## Records for processing
■ ■ ■

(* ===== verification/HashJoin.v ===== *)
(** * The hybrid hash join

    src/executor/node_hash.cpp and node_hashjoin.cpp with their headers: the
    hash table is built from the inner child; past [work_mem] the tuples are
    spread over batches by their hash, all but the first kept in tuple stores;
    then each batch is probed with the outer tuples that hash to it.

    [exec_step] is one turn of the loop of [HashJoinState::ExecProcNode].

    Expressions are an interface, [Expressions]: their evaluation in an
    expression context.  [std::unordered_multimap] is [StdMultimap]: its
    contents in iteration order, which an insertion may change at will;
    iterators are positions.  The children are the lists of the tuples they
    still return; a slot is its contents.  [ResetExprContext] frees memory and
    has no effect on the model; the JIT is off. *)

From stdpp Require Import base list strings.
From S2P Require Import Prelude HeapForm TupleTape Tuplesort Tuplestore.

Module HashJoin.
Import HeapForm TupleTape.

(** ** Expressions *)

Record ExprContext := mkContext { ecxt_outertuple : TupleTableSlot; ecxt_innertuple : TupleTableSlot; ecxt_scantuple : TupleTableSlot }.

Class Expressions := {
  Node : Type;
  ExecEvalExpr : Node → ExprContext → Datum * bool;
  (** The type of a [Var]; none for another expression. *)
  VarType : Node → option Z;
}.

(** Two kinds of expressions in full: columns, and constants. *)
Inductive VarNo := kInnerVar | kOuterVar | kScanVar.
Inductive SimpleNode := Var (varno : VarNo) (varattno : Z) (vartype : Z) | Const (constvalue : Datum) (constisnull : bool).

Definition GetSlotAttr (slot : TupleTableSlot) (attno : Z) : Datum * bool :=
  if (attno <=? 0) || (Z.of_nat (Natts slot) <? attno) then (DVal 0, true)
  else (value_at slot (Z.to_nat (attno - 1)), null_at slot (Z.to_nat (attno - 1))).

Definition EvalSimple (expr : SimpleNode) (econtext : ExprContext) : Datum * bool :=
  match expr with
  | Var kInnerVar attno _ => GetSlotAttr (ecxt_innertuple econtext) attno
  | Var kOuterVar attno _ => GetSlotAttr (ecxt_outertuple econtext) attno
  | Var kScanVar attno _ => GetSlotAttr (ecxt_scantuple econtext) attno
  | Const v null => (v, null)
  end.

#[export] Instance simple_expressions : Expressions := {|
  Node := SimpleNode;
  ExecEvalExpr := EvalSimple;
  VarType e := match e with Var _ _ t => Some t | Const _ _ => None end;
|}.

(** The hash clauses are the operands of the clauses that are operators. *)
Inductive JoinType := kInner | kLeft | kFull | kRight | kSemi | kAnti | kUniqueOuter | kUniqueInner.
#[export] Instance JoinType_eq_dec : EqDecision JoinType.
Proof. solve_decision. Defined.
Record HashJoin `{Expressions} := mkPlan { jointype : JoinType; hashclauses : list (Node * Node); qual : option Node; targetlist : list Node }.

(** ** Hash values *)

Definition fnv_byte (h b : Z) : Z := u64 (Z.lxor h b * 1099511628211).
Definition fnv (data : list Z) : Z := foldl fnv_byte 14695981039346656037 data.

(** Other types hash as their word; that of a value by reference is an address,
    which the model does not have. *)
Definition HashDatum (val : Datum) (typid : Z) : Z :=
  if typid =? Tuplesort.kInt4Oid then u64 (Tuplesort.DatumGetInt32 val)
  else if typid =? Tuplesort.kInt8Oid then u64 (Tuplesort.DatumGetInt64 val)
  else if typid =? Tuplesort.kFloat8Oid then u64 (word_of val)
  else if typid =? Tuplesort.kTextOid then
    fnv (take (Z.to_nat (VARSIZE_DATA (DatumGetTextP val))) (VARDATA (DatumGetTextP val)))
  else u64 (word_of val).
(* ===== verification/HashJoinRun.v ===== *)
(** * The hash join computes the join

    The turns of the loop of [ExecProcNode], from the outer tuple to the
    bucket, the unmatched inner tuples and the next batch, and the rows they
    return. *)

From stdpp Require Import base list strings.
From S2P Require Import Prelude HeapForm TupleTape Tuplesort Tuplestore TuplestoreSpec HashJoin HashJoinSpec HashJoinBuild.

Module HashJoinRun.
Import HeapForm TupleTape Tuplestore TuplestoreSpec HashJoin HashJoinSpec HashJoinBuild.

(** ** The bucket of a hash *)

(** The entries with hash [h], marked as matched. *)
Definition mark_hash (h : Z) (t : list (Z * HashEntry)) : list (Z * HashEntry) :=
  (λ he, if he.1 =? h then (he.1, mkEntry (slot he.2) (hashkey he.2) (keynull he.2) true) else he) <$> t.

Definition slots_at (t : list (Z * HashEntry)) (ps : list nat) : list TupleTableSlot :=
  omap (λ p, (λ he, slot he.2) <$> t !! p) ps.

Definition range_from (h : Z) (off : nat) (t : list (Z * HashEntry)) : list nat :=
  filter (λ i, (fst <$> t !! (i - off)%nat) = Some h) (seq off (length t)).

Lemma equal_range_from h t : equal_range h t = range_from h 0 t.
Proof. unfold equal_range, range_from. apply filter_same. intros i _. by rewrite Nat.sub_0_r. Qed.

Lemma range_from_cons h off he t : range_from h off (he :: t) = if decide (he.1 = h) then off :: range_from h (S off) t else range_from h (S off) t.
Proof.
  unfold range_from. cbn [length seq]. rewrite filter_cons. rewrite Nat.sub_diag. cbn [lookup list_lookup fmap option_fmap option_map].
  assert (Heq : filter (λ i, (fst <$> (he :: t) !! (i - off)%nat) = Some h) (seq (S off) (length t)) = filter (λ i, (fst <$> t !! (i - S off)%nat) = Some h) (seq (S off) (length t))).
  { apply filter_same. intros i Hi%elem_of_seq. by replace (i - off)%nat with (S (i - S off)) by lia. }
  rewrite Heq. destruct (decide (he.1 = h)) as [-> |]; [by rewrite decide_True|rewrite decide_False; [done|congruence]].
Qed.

■ ■ ■

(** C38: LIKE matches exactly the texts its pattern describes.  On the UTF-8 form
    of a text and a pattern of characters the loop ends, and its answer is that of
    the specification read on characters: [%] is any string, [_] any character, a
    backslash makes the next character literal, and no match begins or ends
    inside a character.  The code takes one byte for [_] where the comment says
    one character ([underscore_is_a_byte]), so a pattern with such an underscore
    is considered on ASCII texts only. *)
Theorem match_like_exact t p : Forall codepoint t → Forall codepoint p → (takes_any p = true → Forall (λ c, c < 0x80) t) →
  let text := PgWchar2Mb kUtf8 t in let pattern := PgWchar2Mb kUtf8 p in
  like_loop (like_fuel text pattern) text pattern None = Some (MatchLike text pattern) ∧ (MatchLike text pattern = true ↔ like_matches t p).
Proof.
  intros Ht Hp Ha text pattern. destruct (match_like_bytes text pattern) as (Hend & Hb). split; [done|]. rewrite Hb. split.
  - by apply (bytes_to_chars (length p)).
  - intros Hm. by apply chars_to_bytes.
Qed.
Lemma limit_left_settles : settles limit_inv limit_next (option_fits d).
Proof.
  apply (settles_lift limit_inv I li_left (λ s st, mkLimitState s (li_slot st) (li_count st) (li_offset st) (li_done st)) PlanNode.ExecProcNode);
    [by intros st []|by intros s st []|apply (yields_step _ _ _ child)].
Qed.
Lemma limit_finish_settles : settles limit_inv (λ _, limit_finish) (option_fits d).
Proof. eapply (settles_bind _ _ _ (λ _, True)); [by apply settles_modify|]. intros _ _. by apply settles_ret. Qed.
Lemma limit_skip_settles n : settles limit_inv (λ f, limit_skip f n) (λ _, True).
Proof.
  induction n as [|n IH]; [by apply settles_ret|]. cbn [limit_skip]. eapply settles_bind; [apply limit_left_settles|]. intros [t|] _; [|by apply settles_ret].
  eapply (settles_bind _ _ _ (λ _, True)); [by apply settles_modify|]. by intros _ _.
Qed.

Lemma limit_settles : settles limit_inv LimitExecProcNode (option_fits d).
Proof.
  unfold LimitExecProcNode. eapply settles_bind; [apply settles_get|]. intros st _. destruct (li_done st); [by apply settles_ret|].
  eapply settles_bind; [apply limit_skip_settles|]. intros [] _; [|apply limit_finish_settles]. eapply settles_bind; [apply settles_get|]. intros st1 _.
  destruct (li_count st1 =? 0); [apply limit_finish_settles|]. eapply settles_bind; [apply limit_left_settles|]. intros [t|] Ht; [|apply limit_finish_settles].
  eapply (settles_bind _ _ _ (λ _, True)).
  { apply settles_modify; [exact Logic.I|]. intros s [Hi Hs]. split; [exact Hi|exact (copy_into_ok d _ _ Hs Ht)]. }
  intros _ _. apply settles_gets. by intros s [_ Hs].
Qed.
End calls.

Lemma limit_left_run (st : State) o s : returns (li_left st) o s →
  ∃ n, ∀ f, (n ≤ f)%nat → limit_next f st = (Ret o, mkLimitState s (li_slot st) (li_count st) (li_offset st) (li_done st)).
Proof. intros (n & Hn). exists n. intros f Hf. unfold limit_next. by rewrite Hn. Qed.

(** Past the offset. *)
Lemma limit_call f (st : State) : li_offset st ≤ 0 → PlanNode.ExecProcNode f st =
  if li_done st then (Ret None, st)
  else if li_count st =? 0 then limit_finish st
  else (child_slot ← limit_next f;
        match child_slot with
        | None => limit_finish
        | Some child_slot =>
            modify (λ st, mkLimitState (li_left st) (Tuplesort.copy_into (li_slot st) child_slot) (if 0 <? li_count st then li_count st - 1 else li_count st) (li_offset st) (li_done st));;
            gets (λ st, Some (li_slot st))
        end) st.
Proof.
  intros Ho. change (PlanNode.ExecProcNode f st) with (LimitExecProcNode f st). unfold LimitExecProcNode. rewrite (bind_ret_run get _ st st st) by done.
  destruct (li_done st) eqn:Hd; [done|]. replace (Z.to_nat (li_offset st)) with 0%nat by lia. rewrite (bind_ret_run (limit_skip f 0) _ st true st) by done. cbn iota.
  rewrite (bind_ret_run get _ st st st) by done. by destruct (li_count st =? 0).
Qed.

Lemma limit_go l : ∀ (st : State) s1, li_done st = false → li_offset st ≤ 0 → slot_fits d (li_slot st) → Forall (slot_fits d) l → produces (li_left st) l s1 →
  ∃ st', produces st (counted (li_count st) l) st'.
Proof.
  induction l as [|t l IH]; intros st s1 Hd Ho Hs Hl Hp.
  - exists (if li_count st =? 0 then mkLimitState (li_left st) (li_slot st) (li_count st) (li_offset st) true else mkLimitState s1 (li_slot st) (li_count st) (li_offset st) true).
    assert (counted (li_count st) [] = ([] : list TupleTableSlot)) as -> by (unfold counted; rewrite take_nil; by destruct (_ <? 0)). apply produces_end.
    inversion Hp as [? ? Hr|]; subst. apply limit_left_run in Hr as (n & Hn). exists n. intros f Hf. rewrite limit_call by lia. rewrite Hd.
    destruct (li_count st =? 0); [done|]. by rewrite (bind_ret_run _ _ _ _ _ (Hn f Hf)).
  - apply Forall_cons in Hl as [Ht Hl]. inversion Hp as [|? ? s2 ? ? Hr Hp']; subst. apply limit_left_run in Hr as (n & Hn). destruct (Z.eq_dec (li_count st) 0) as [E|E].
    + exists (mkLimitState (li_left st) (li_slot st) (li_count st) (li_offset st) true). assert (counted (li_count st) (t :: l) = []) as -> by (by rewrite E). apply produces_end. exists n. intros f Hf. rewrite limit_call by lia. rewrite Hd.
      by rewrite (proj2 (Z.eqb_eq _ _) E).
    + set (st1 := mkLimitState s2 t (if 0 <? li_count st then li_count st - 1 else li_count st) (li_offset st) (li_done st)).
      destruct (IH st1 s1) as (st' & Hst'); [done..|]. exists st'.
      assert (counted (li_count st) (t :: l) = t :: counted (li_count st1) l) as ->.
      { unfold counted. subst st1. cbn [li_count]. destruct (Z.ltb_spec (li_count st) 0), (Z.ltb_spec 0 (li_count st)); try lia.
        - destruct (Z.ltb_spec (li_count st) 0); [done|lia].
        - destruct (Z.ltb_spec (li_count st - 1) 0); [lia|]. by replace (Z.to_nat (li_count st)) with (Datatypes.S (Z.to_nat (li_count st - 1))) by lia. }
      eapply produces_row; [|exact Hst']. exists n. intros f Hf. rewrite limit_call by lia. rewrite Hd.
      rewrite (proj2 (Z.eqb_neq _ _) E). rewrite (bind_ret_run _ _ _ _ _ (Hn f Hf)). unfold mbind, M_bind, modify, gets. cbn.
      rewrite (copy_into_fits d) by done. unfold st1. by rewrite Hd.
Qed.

■ ■ ■

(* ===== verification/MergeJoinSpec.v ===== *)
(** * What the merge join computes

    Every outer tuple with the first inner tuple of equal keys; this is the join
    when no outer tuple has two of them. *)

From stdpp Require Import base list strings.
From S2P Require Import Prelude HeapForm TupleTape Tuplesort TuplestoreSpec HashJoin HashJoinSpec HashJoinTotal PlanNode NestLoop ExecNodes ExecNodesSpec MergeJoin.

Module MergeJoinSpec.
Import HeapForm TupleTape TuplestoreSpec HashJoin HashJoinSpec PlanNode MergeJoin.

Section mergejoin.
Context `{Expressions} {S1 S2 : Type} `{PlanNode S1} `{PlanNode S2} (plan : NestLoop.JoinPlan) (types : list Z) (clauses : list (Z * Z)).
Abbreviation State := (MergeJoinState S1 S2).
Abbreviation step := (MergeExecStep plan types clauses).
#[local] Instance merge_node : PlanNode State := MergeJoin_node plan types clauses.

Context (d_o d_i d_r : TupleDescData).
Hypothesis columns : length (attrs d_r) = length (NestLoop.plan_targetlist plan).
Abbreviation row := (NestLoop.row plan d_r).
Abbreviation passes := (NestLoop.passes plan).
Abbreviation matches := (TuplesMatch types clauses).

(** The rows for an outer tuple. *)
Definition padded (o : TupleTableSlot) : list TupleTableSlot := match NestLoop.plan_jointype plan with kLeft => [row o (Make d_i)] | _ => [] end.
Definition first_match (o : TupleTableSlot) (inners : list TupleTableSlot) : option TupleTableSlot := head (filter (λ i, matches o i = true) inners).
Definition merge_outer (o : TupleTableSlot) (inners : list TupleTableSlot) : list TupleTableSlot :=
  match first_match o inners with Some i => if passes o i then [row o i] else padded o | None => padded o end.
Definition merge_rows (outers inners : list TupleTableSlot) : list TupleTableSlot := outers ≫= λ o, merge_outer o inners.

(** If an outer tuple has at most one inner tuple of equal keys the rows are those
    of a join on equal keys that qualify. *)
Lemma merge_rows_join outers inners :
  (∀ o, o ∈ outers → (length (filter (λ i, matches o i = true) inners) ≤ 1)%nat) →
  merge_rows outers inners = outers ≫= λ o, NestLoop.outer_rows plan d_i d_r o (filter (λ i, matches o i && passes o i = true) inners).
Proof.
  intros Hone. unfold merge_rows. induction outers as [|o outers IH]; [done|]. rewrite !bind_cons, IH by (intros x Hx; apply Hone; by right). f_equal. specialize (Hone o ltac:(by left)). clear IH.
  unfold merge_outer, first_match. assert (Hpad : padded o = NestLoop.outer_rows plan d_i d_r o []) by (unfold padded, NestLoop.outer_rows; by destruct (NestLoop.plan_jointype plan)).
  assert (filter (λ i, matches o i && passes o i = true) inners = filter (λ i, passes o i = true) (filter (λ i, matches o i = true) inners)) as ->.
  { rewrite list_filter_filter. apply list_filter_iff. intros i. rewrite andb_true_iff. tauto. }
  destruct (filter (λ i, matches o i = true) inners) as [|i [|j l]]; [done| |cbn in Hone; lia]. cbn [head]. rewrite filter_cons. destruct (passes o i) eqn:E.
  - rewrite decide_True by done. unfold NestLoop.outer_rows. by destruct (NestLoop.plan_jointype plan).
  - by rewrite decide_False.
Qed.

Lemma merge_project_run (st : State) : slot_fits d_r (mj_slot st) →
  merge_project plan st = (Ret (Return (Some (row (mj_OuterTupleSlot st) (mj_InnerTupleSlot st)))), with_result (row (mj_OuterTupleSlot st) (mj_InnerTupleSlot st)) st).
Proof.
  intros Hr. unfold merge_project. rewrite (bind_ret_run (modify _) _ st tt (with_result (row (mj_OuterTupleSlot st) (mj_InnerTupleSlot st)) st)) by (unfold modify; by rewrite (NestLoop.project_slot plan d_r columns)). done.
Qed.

■ ■ ■

## Task to carry out
Out of the listing above, reproduce exactly the lines from the one with "gets (λ st, Some (li_slot st))" up to and including the one with "exists (mkLimitState (li_left".

## Output for this exercise
            gets (λ st, Some (li_slot st))
        end) st.
Proof.
  intros Ho. change (PlanNode.ExecProcNode f st) with (LimitExecProcNode f st). unfold LimitExecProcNode. rewrite (bind_ret_run get _ st st st) by done.
  destruct (li_done st) eqn:Hd; [done|]. replace (Z.to_nat (li_offset st)) with 0%nat by lia. rewrite (bind_ret_run (limit_skip f 0) _ st true st) by done. cbn iota.
  rewrite (bind_ret_run get _ st st st) by done. by destruct (li_count st =? 0).
Qed.

Lemma limit_go l : ∀ (st : State) s1, li_done st = false → li_offset st ≤ 0 → slot_fits d (li_slot st) → Forall (slot_fits d) l → produces (li_left st) l s1 →
  ∃ st', produces st (counted (li_count st) l) st'.
Proof.
  induction l as [|t l IH]; intros st s1 Hd Ho Hs Hl Hp.
  - exists (if li_count st =? 0 then mkLimitState (li_left st) (li_slot st) (li_count st) (li_offset st) true else mkLimitState s1 (li_slot st) (li_count st) (li_offset st) true).
    assert (counted (li_count st) [] = ([] : list TupleTableSlot)) as -> by (unfold counted; rewrite take_nil; by destruct (_ <? 0)). apply produces_end.
    inversion Hp as [? ? Hr|]; subst. apply limit_left_run in Hr as (n & Hn). exists n. intros f Hf. rewrite limit_call by lia. rewrite Hd.
    destruct (li_count st =? 0); [done|]. by rewrite (bind_ret_run _ _ _ _ _ (Hn f Hf)).
  - apply Forall_cons in Hl as [Ht Hl]. inversion Hp as [|? ? s2 ? ? Hr Hp']; subst. apply limit_left_run in Hr as (n & Hn). destruct (Z.eq_dec (li_count st) 0) as [E|E].
    + exists (mkLimitState (li_left st) (li_slot st) (li_count st) (li_offset st) true). assert (counted (li_count st) (t :: l) = []) as -> by (by rewrite E). apply produces_end. exists n. intros f Hf. rewrite limit_call by lia. rewrite Hd.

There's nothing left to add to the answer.